**Task goal**
The entries below hold a line with "let cltintname_offset := ib" and a line with "let unused1_len := if request_utf8_support". Return those lines and all that lie between them, exactly and only.

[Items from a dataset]
┄┄┄┄┄┄
Definition BuildLogin7 (pid : Z) (host username password database app_name : bytes) (packet_size : Z)
    (request_utf8_support : bool) (server_name : bytes) : res TdsPacket :=
  '(field_hostname, var_offset) ← EncodeLogin7VarField "HostName" host 94 false;
  '(field_username, var_offset) ← EncodeLogin7VarField "UserName" username var_offset false;
  '(field_password, var_offset) ← EncodeLogin7VarField "Password" password var_offset true;
  '(field_appname, var_offset) ← EncodeLogin7VarField "AppName" app_name var_offset false;
  '(field_servername, var_offset) ←
    EncodeLogin7VarField "ServerName" (match server_name with [] => host | _ => server_name end) var_offset false;
  let cltintname_offset := var_offset in
  let language_off := var_offset in
  '(field_database, var_offset) ← EncodeLogin7VarField "Database" database var_offset false;
  let want_utf8_support := request_utf8_support in
  let unused1_offset := var_offset in
  let unused1_len := if want_utf8_support then 4 else 0 in
  let var_offset := if want_utf8_support then (var_offset + 4) mod 65536 else var_offset in
  let feature_ext_offset := var_offset in
  let total_length :=
    if want_utf8_support then var_offset + (UTF8_SUPPORT_EXT_LEN + 1) else var_offset in
  let packet :=
    TdsPacket_new PacketType.LOGIN7 PacketStatus.END_OF_MESSAGE
    |> AppendLogin7Header
         (mkLogin7Header total_length packet_size pid 0x02 (if want_utf8_support then 0x10 else 0x00)
            (field_pair field_hostname) (field_pair field_username) (field_pair field_password)
            (field_pair field_appname) (field_pair field_servername) (unused1_offset, unused1_len)
            (cltintname_offset, 0) (language_off, 0) (field_pair field_database)
            (var_offset, 0) (var_offset, 0) (var_offset, 0) 0)
    |> AppendPayload (utf16le_bytes field_hostname)
    |> AppendPayload (utf16le_bytes field_username)
    |> AppendPayload (utf16le_bytes field_password)
    |> AppendPayload (utf16le_bytes field_appname)
    |> AppendPayload (utf16le_bytes field_servername)
    |> AppendPayload (utf16le_bytes field_database) in
  Ok (if want_utf8_support then
        packet |> AppendUInt32LE feature_ext_offset |> AppendUtf8SupportFeature
        |> AppendByte FeatureExtId.TERMINATOR
      else packet).

(** [uint32_t] arithmetic. *)
Definition u32 (z : Z) : Z := z mod 4294967296.

Definition BuildLogin7WithSSPI (pid : Z) (client_hostname server_name database sspi_initial_blob app_name : bytes)
    (packet_size : Z) (request_utf8_support : bool) : res TdsPacket :=
  let sspi_blob_total := u32 (zlen sspi_initial_blob) in
  let sspi_short_len := if 0xFFFF <? sspi_blob_total then 0xFFFF else sspi_blob_total in
  let sspi_long_len := if 0xFFFF <? sspi_blob_total then sspi_blob_total else 0 in
  '(field_hostname, vf_offset) ← EncodeLogin7VarField "HostName" client_hostname 94 false;
  '(field_appname, vf_offset) ← EncodeLogin7VarField "AppName" app_name vf_offset false;
  '(field_servername, vf_offset) ← EncodeLogin7VarField "ServerName" server_name vf_offset false;
  '(field_database, vf_offset) ← EncodeLogin7VarField "Database" database vf_offset false;
  let username_offset := ib field_appname in
  let password_offset := ib field_appname in
  let cltintname_offset := ib field_database in
  let language_offset := ib field_database in
  let var_offset := vf_offset in
  if 0xFFFF <? var_offset then Exn SspiOffsetTooLarge else
  let sspi_offset := var_offset in
  let var_offset := u32 (var_offset + sspi_blob_total) in
  let atchdb_offset := if 0xFFFF <? var_offset then 0xFFFF else var_offset in
  let changepass_offset := atchdb_offset in
  let unused1_offset := if 0xFFFF <? var_offset then 0xFFFF else var_offset in
  let unused1_len := if request_utf8_support then 4 else 0 in
  let feature_ext_offset := if request_utf8_support then u32 (var_offset + 4) else 0 in
  let total_length :=
    if request_utf8_support then u32 (var_offset + (4 + UTF8_SUPPORT_EXT_LEN + 1)) else var_offset in
  let packet :=
    TdsPacket_new PacketType.LOGIN7 PacketStatus.END_OF_MESSAGE
    |> AppendLogin7Header
         (mkLogin7Header total_length packet_size pid (Z.lor 0x02 0x80)
            (if request_utf8_support then 0x10 else 0x00)
            (field_pair field_hostname) (username_offset, 0) (password_offset, 0)
            (field_pair field_appname) (field_pair field_servername) (unused1_offset, unused1_len)
            (cltintname_offset, 0) (language_offset, 0) (field_pair field_database)
            (sspi_offset, sspi_short_len) (atchdb_offset, 0) (changepass_offset, 0) sspi_long_len)
    |> AppendPayload (utf16le_bytes field_hostname)
    |> AppendPayload (utf16le_bytes field_appname)
    |> AppendPayload (utf16le_bytes field_servername)
    |> AppendPayload (utf16le_bytes field_database)
    |> AppendPayload sspi_initial_blob in
  Ok (if request_utf8_support then
        packet |> AppendUInt32LE feature_ext_offset |> AppendUtf8SupportFeature
        |> AppendByte FeatureExtId.TERMINATOR
      else packet).

Definition BuildSSPIMessage (sspi_blob : bytes) : TdsPacket :=
  TdsPacket_new PacketType.SSPI PacketStatus.END_OF_MESSAGE |> AppendPayload sspi_blob.

(** The part [BuildLogin7WithFedAuth] and [BuildLogin7WithADAL] share: the five
    string fields of an empty user and password, and the header with an
    extension DWORD behind them. [fedauth_ext_len] is the size of the FEDAUTH
    feature that [append_fedauth] writes. *)
Definition login7_fedauth (pid : Z) (client_hostname server_name database app_name : bytes) (packet_size : Z)
    (request_utf8_support : bool) (fedauth_ext_len : Z) (append_fedauth : TdsPacket -> TdsPacket)
    : res TdsPacket :=
  '(field_hostname, var_offset) ← EncodeLogin7VarField "HostName" client_hostname 94 false;
  '(field_username, var_offset) ← EncodeLogin7VarField "UserName" [] var_offset false;
  '(field_password, var_offset) ← EncodeLogin7VarField "Password" [] var_offset false;
  '(field_appname, var_offset) ← EncodeLogin7VarField "AppName" app_name var_offset false;
  '(field_servername, var_offset) ← EncodeLogin7VarField "ServerName" server_name var_offset false;
  let cltintname_offset := var_offset in
  let language_offset := var_offset in
  '(field_database, var_offset) ← EncodeLogin7VarField "Database" database var_offset false;
  let sspi_attrdb_chgpwd_offset := var_offset in
  let extension_dword_offset := var_offset in
  let var_offset := (var_offset + 4) mod 65536 in
  let feature_ext_offset := var_offset in
  let total_length :=
    u32 (var_offset + fedauth_ext_len + (if request_utf8_support then UTF8_SUPPORT_EXT_LEN else 0) + 1) in
  let packet :=
    TdsPacket_new PacketType.LOGIN7 PacketStatus.END_OF_MESSAGE
    |> AppendLogin7Header
         (mkLogin7Header total_length packet_size pid 0x02 0x10
            (field_pair field_hostname) (field_pair field_username) (field_pair field_password)
            (field_pair field_appname) (field_pair field_servername) (extension_dword_offset, 4)
            (cltintname_offset, 0) (language_offset, 0) (field_pair field_database)
            (sspi_attrdb_chgpwd_offset, 0) (sspi_attrdb_chgpwd_offset, 0) (sspi_attrdb_chgpwd_offset, 0) 0)
    |> AppendPayload (utf16le_bytes field_hostname)
    |> AppendPayload (utf16le_bytes field_appname)
    |> AppendPayload (utf16le_bytes field_servername)
    |> AppendPayload (utf16le_bytes field_database)
    |> AppendUInt32LE feature_ext_offset
    |> append_fedauth in
  let packet := if request_utf8_support then packet |> AppendUtf8SupportFeature else packet in
  Ok (packet |> AppendByte FeatureExtId.TERMINATOR).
┄┄┄┄┄┄
**Response for this exercise**
  let cltintname_offset := ib field_database in
  let language_offset := ib field_database in
  let var_offset := vf_offset in
  if 0xFFFF <? var_offset then Exn SspiOffsetTooLarge else
  let sspi_offset := var_offset in
  let var_offset := u32 (var_offset + sspi_blob_total) in
  let atchdb_offset := if 0xFFFF <? var_offset then 0xFFFF else var_offset in
  let changepass_offset := atchdb_offset in
  let unused1_offset := if 0xFFFF <? var_offset then 0xFFFF else var_offset in
  let unused1_len := if request_utf8_support then 4 else 0 in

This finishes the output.